# Collected data:
Lemma iseither_ret : __ac_iseither fl i = Ret (negb (live fl i)).
Proof.
  unfold __ac_iseither. rewrite (flag_word_eq fl i Hi), flag_shift_eq. mstep. f_equal. unfold live. rewrite negb_andb, !negb_involutive.
  set (w := Z.shiftr (wrd fl i) _). assert (fe fl i = Z.testbit w 1 /\ fd fl i = Z.testbit w 0) as [-> ->].
  { unfold w. rewrite !Z.shiftr_spec by (pose proof (Z.mod_pos_bound i 16); lia). unfold fe, fd. split; f_equal; lia. }
  change 3 with (Z.lor (2 ^ 1) (2 ^ 0)). rewrite Z.land_lor_distr_r. rewrite <- !land_bit by lia. unfold truthy.
  destruct (Z.eqb_spec (Z.lor (Z.land w (2 ^ 1)) (Z.land w (2 ^ 0))) 0) as [E|E].
  - apply Z.lor_eq_0_iff in E as [-> ->]. done.
  - destruct (Z.eqb_spec (Z.land w (2 ^ 1)) 0) as [E1|E1], (Z.eqb_spec (Z.land w (2 ^ 0)) 0) as [E0|E0]; try done.
    by rewrite E1, E0 in E.
Qed.

Lemma wrd_put f j : 0 <= j -> wrd (<[Z.to_nat (i / 16) := f (wrd fl i)]> fl) j = if decide (j / 16 = i / 16) then f (wrd fl i) else wrd fl j.
Proof.
  intros Hj. unfold wrd at 1. destruct (decide (j / 16 = i / 16)) as [->|N].
  - rewrite list_lookup_insert_eq; [done|]. pose proof (Z.div_pos i 16). assert (i / 16 < blen fl) by (apply Z.div_lt_upper_bound; lia). unfold blen in *. lia.
  - rewrite list_lookup_insert_ne; [done|]. intros E. apply N. pose proof (Z.div_pos i 16). pose proof (Z.div_pos j 16). lia.
Qed.

Lemma flag_put_ret f : flag_put fl i f = Ret (<[Z.to_nat (i / 16) := f (wrd fl i)]> fl).
Proof. unfold flag_put. rewrite (flag_word_eq fl i Hi). mstep. by rewrite Z.shiftr_div_pow2 by lia. Qed.

(** A change of some bits of the cell [i] only. *)
Lemma put_bits f (P : Z -> bool -> bool) :
  (forall w b, 0 <= b -> Z.testbit (f w) b = if decide (2 * (i mod 16) <= b <= 2 * (i mod 16) + 1) then P (b - 2 * (i mod 16)) (Z.testbit w b) else Z.testbit w b) ->
  exists fl', flag_put fl i f = Ret fl' /\ length fl' = length fl /\
    forall j, 0 <= j -> fe fl' j = (if decide (j = i) then P 1 (fe fl i) else fe fl j) /\ fd fl' j = (if decide (j = i) then P 0 (fd fl i) else fd fl j).
Proof.
  intros Hf. rewrite flag_put_ret. eexists. split; [done|]. split; [apply length_insert|]. intros j Hj. unfold fe, fd. rewrite wrd_put by done.
  pose proof (Z.mod_pos_bound i 16). pose proof (Z.mod_pos_bound j 16). destruct (decide (j = i)) as [->|N].
  - rewrite decide_True by done. rewrite !Hf by lia. rewrite !decide_True by lia. split; f_equal; lia.
  - destruct (decide (j / 16 = i / 16)) as [E|E]; [|done]. assert (wrd fl j = wrd fl i) as -> by (unfold wrd; by rewrite E).
    assert (j mod 16 <> i mod 16) by (intros M; apply N; rewrite (Z.div_mod j 16), (Z.div_mod i 16) by lia; lia).
    rewrite !Hf by lia. rewrite !decide_False by lia. done.
Qed.
End flag_ops.

Lemma set_isempty_false_ret fl i : 0 <= i < 16 * blen fl ->
  exists fl', __ac_set_isempty_false fl i = Ret fl' /\ length fl' = length fl /\
    forall j, 0 <= j -> fe fl' j = (if decide (j = i) then false else fe fl j) /\ fd fl' j = fd fl j.
Proof.
  intros Hi. destruct (put_bits fl i Hi (fun w => Z.ldiff w (Z.shiftl 2 (flag_shift i))) (fun b x => x && negb (b =? 1))) as (fl' & E & L & H).
  - intros w b Hb. rewrite Z.ldiff_spec, Z.shiftl_spec, flag_shift_eq by lia. change 2 with (2 ^ 1) at 1.
    rewrite Z.pow2_bits_eqb by lia. destruct (decide _) as [|N]; [by rewrite (Z.eqb_sym 1)|].
    destruct (Z.eqb_spec 1 (b - 2 * (i mod 16))); [lia|apply andb_true_r].
  - exists fl'. split; [done|]. split; [done|]. intros j Hj. destruct (H j Hj) as [-> ->]. rewrite andb_false_r, andb_true_r.
    split; [done|]. by destruct (decide (j = i)) as [->|].
Qed.

Lemma set_isboth_false_ret fl i : 0 <= i < 16 * blen fl ->
  exists fl', __ac_set_isboth_false fl i = Ret fl' /\ length fl' = length fl /\
    forall j, 0 <= j -> fe fl' j = (if decide (j = i) then false else fe fl j) /\ fd fl' j = (if decide (j = i) then false else fd fl j).
Proof.
  intros Hi. destruct (put_bits fl i Hi (fun w => Z.ldiff w (Z.shiftl 3 (flag_shift i))) (fun _ _ => false)) as (fl' & E & L & H).
  - intros w b Hb. rewrite Z.ldiff_spec, Z.shiftl_spec, flag_shift_eq by lia. change 3 with (Z.ones 2).
    rewrite Z.testbit_ones by lia. destruct (decide _) as [D|N].
    + assert (((0 <=? b - 2 * (i mod 16)) && (b - 2 * (i mod 16) <? 2)) = true) as -> by (apply andb_true_iff; split; [apply Z.leb_le|apply Z.ltb_lt]; lia).
      apply andb_false_r.
    + assert (((0 <=? b - 2 * (i mod 16)) && (b - 2 * (i mod 16) <? 2)) = false) as ->; [|apply andb_true_r].
      apply andb_false_iff. destruct (Z.leb_spec 0 (b - 2 * (i mod 16))); [right; apply Z.ltb_ge; lia|by left].
  - by exists fl'.
Qed.

Lemma set_isdel_true_ret fl i : 0 <= i < 16 * blen fl ->
  exists fl', __ac_set_isdel_true fl i = Ret fl' /\ length fl' = length fl /\
    forall j, 0 <= j -> fe fl' j = fe fl j /\ fd fl' j = (if decide (j = i) then true else fd fl j).
Proof.
  intros Hi. destruct (put_bits fl i Hi (fun w => Z.lor w (Z.shiftl 1 (flag_shift i))) (fun b x => x || (b =? 0))) as (fl' & E & L & H).
  - intros w b Hb. rewrite Z.lor_spec, Z.shiftl_spec, flag_shift_eq by lia. change 1 with (2 ^ 0) at 1.
    rewrite Z.pow2_bits_eqb by lia. destruct (decide _) as [|N]; [by rewrite (Z.eqb_sym 0)|].
    destruct (Z.eqb_spec 0 (b - 2 * (i mod 16))); [lia|apply orb_false_r].
  - exists fl'. split; [done|]. split; [done|]. intros j Hj. destruct (H j Hj) as [-> ->]. rewrite orb_false_r, orb_true_r.
    split; [|done]. by destruct (decide (j = i)) as [->|].
Qed.

Lemma live_put fl fl' i j :
  fe fl' j = (if decide (j = i) then false else fe fl j) -> fd fl' j = (if decide (j = i) then false else fd fl j) ->
  live fl' j = if decide (j = i) then true else live fl j.
Proof. unfold live. intros -> ->. by destruct (decide _). Qed.

Lemma live_del fl fl' i j :
  fe fl' j = fe fl j -> fd fl' j = (if decide (j = i) then true else fd fl j) -> live fl' j = if decide (j = i) then false else live fl j.
Proof. unfold live. intros -> ->. destruct (decide _); [apply andb_false_r|done]. Qed.

(** The flags of a new table: all cells are empty. *)
Lemma new_flags_empty m i : 0 <= i < 16 * Z.of_nat m -> fe (replicate m 0xaaaaaaaa) i = true /\ fd (replicate m 0xaaaaaaaa) i = false.
Proof.
  intros H. assert (wrd (replicate m 0xaaaaaaaa) i = 0xaaaaaaaa) as E.
  { unfold wrd. rewrite lookup_replicate_2; [done|]. assert (i / 16 < Z.of_nat m) by (apply Z.div_lt_upper_bound; lia). pose proof (Z.div_pos i 16). lia. }
  unfold fe, fd. rewrite E. pose proof (Z.mod_pos_bound i 16 ltac:(lia)) as B. revert B. generalize (i mod 16). intros r B.
  assert (forallb (fun r => Z.testbit 0xaaaaaaaa (2 * r + 1) && negb (Z.testbit 0xaaaaaaaa (2 * r))) (seqZ 0 16) = true) as F by (vm_compute; reflexivity).
  rewrite forallb_forall in F. specialize (F r). rewrite <- list_elem_of_In, elem_of_seqZ in F. specialize (F ltac:(lia)).
  apply andb_true_iff in F as [-> F]. by apply negb_true_iff in F.
Qed.

(** * Prime numbers *)
(** Trial division by 3, 5, ... up to the root. *)
Fixpoint trial (fuel : nat) (d n : Z) : bool :=
  match fuel with O => true | S f => negb (n mod d =? 0) && trial f (d + 2) n end.
Definition prime_test (n : Z) : bool := (1 <? n) && Z.odd n && trial (Z.to_nat (Z.sqrt n / 2)) 3 n.

Lemma trial_sound fuel : forall d n, 0 < d -> trial fuel d n = true -> forall i, 0 <= i < Z.of_nat fuel -> ~ (d + 2 * i | n).
Proof.
  induction fuel as [|f IH]; intros d n Hd H i Hi; [lia|]. cbn [trial] in H. apply andb_true_iff in H as [H1 H2]. apply negb_true_iff, Z.eqb_neq in H1.
  destruct (Z.eq_dec i 0) as [->|N].
  - rewrite Z.mul_0_r, Z.add_0_r. intros D. apply H1. apply Z.mod_divide; [lia|done].
  - replace (d + 2 * i) with (d + 2 + 2 * (i - 1)) by lia. apply (IH (d + 2) n); [lia|done|lia].
Qed.

Lemma prime_test_sound n : prime_test n = true -> Z.prime n.
Proof.
  unfold prime_test. intros [[H1 Ho]%andb_true_iff H]%andb_true_iff. bool_arith. split; [done|].
  assert (forall d, 1 < d -> d * d <= n -> ~ (d | n)) as Small.
  { intros d Hd Hs Dv. assert (d <= Z.sqrt n) as Hr by (apply Z.sqrt_le_square; lia). destruct (Z.odd d) eqn:Od.
    - apply Z.odd_spec in Od as [q ->]. apply (trial_sound _ 3 n ltac:(lia) H (q - 1)); [|by replace (3 + 2 * (q - 1)) with (2 * q + 1) by lia].
      assert (q <= Z.sqrt n / 2) by (apply Z.div_le_lower_bound; lia). lia.
    - destruct Dv as [q Hq]. rewrite Hq, Z.odd_mul, Od, andb_false_r in Ho. done. }
  intros d Hd Dv. pose proof Dv as [q Hq]. destruct (Z_le_gt_dec (d * d) n) as [L|G]; [by apply (Small d); [lia|..]|].
  apply (Small q); [nia|nia|]. exists d. lia.
Qed.

Lemma primes_all : forallb prime_test (drop 1 (take 30 __ac_prime_list)) = true.
Proof. vm_compute. reflexivity. Qed.

(** The sizes of tables that are used. *)
Definition table_size (n : Z) : Prop := exists t : nat, (1 <= t <= 29)%nat /\ __ac_prime_list !! t = Some n.

Lemma table_prime n : table_size n -> Z.prime n.
Proof.
  intros (t & Ht & E). apply prime_test_sound. pose proof primes_all as H. rewrite forallb_forall in H. apply H, list_elem_of_In.
  apply list_elem_of_lookup. exists (t - 1)%nat. rewrite lookup_drop, lookup_take by lia. rewrite decide_True by lia.
  by replace (1 + (t - 1))%nat with t by lia.
Qed.

Lemma table_bounds n : table_size n -> 3 <= n < 2 ^ 31.
Proof.
  intros (t & Ht & E). assert (forallb (fun p => (3 <=? p) && (p <? 2 ^ 31)) (drop 1 (take 30 __ac_prime_list)) = true) as H by (vm_compute; reflexivity).
  rewrite forallb_forall in H. assert (In n (drop 1 (take 30 __ac_prime_list))) as Hin.
  { apply list_elem_of_In, list_elem_of_lookup. exists (t - 1)%nat. rewrite lookup_drop, lookup_take by lia. rewrite decide_True by lia.
    by replace (1 + (t - 1))%nat with t by lia. }
  apply H in Hin. bool_arith. lia.
Qed.

(** * The probe *)
Definition home (n key : Z) : Z := kh_int64_hash_func key mod n.
Definition stride (n key : Z) : Z := 1 + kh_int64_hash_func key mod (n - 1).
Definition path (n key j : Z) : Z := (home n key + j * stride n key) mod n.

Section probe.
Context (n : Z) (Hn : table_size n) (key : Z).

Lemma home_range : 0 <= home n key < n.
Proof. pose proof (table_bounds n Hn). apply Z.mod_pos_bound. lia. Qed.

Lemma stride_range : 1 <= stride n key < n.
Proof. pose proof (table_bounds n Hn). unfold stride. pose proof (Z.mod_pos_bound (kh_int64_hash_func key) (n - 1) ltac:(lia)). lia. Qed.

Lemma path_range j : 0 <= path n key j < n.
Proof. pose proof (table_bounds n Hn). apply Z.mod_pos_bound. lia. Qed.

Lemma path_0 : path n key 0 = home n key.
Proof. unfold path. rewrite Z.mul_0_l, Z.add_0_r. apply Z.mod_small, home_range. Qed.

(** The first [n] places are different, and they are all places. *)
Lemma path_inj a b : 0 <= a < n -> 0 <= b < n -> path n key a = path n key b -> a = b.
Proof.
  intros Ha Hb E. pose proof (table_bounds n Hn). pose proof stride_range. unfold path in E.
  assert ((n | (a - b) * stride n key)) as D.
  { apply Z.mod_divide; [lia|]. replace ((a - b) * stride n key) with ((home n key + a * stride n key) - (home n key + b * stride n key)) by lia.
    rewrite Zminus_mod, E, Z.sub_diag. apply Z.mod_0_l. lia. }
  apply Z.divide_prime_mul in D; [|by apply table_prime]. destruct D as [[q Hq]|[q Hq]].
  - assert (q = 0) by nia. lia.
  - assert (0 < q < 1) by nia. lia.
Qed.

Lemma path_surj i : 0 <= i < n -> exists j, 0 <= j < n /\ path n key j = i.
Proof.
  intros Hi. pose proof (table_bounds n Hn). pose proof stride_range.
  pose proof (Z.invmod_prime (stride n key) n (table_prime n Hn)) as Hi'. rewrite (Z.mod_small (stride n key)) in Hi' by lia.
  specialize (Hi' ltac:(lia)). exists (((i - home n key) * Z.invmod (stride n key) n) mod n). split; [apply Z.mod_pos_bound; lia|].
  unfold path. rewrite <- Zplus_mod_idemp_r, Zmult_mod_idemp_l, <- Z.mul_assoc, <- Zmult_mod_idemp_r, Hi', Z.mul_1_r, Zplus_mod_idemp_r.
  replace (home n key + (i - home n key)) with i by lia. apply Z.mod_small. lia.
Qed.

Lemma path_next j : probe_next n (stride n key) (path n key j) = path n key (j + 1).
Proof.
  pose proof (table_bounds n Hn). pose proof stride_range. pose proof (path_range j). unfold probe_next. cbv zeta.
  rewrite (u32_small (_ + _)) by lia.
  assert (path n key (j + 1) = (path n key j + stride n key) mod n) as ->.
  { unfold path. rewrite Zplus_mod_idemp_l. f_equal. lia. }
  destruct (_ >=? n) eqn:E; bool_arith.
  - rewrite u32_small by lia. symmetry. rewrite <- (Z.mod_small (path n key j + stride n key - n) n) by lia.
    replace (path n key j + stride n key) with (path n key j + stride n key - n + 1 * n) at 1 by lia. by rewrite Z.mod_add by lia.
  - symmetry. apply Z.mod_small. lia.
Qed.

Lemma start_ret : umod (kh_int64_hash_func key) n = Ret (home n key).
Proof. pose proof (table_bounds n Hn). unfold umod. destruct (n =? 0) eqn:?; bool_arith; [lia|done]. Qed.

Lemma stride_ret : umod (kh_int64_hash_func key) (u32 (n - 1)) = Ret (stride n key - 1) /\ u32 (1 + (stride n key - 1)) = stride n key.
Proof.
  pose proof (table_bounds n Hn). pose proof stride_range. rewrite !u32_small by lia. unfold umod. destruct (n - 1 =? 0) eqn:?; bool_arith; [lia|].
  split; [f_equal; unfold stride; lia|lia].
Qed.
End probe.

# ACTIVITY:
Given the data above, transcribe exactly the lines from the one containing "- by exists fl'." down to the one containing "unfold fe, fd. rewrite E.", and no others.

# SOLUTION TO THIS TASK:
  - by exists fl'.
Qed.

Lemma set_isdel_true_ret fl i : 0 <= i < 16 * blen fl ->
  exists fl', __ac_set_isdel_true fl i = Ret fl' /\ length fl' = length fl /\
    forall j, 0 <= j -> fe fl' j = fe fl j /\ fd fl' j = (if decide (j = i) then true else fd fl j).
Proof.
  intros Hi. destruct (put_bits fl i Hi (fun w => Z.lor w (Z.shiftl 1 (flag_shift i))) (fun b x => x || (b =? 0))) as (fl' & E & L & H).
  - intros w b Hb. rewrite Z.lor_spec, Z.shiftl_spec, flag_shift_eq by lia. change 1 with (2 ^ 0) at 1.
    rewrite Z.pow2_bits_eqb by lia. destruct (decide _) as [|N]; [by rewrite (Z.eqb_sym 0)|].
    destruct (Z.eqb_spec 0 (b - 2 * (i mod 16))); [lia|apply orb_false_r].
  - exists fl'. split; [done|]. split; [done|]. intros j Hj. destruct (H j Hj) as [-> ->]. rewrite orb_false_r, orb_true_r.
    split; [|done]. by destruct (decide (j = i)) as [->|].
Qed.

Lemma live_put fl fl' i j :
  fe fl' j = (if decide (j = i) then false else fe fl j) -> fd fl' j = (if decide (j = i) then false else fd fl j) ->
  live fl' j = if decide (j = i) then true else live fl j.
Proof. unfold live. intros -> ->. by destruct (decide _). Qed.

Lemma live_del fl fl' i j :
  fe fl' j = fe fl j -> fd fl' j = (if decide (j = i) then true else fd fl j) -> live fl' j = if decide (j = i) then false else live fl j.
Proof. unfold live. intros -> ->. destruct (decide _); [apply andb_false_r|done]. Qed.

(** The flags of a new table: all cells are empty. *)
Lemma new_flags_empty m i : 0 <= i < 16 * Z.of_nat m -> fe (replicate m 0xaaaaaaaa) i = true /\ fd (replicate m 0xaaaaaaaa) i = false.
Proof.
  intros H. assert (wrd (replicate m 0xaaaaaaaa) i = 0xaaaaaaaa) as E.
  { unfold wrd. rewrite lookup_replicate_2; [done|]. assert (i / 16 < Z.of_nat m) by (apply Z.div_lt_upper_bound; lia). pose proof (Z.div_pos i 16). lia. }
  unfold fe, fd. rewrite E. pose proof (Z.mod_pos_bound i 16 ltac:(lia)) as B. revert B. generalize (i mod 16). intros r B.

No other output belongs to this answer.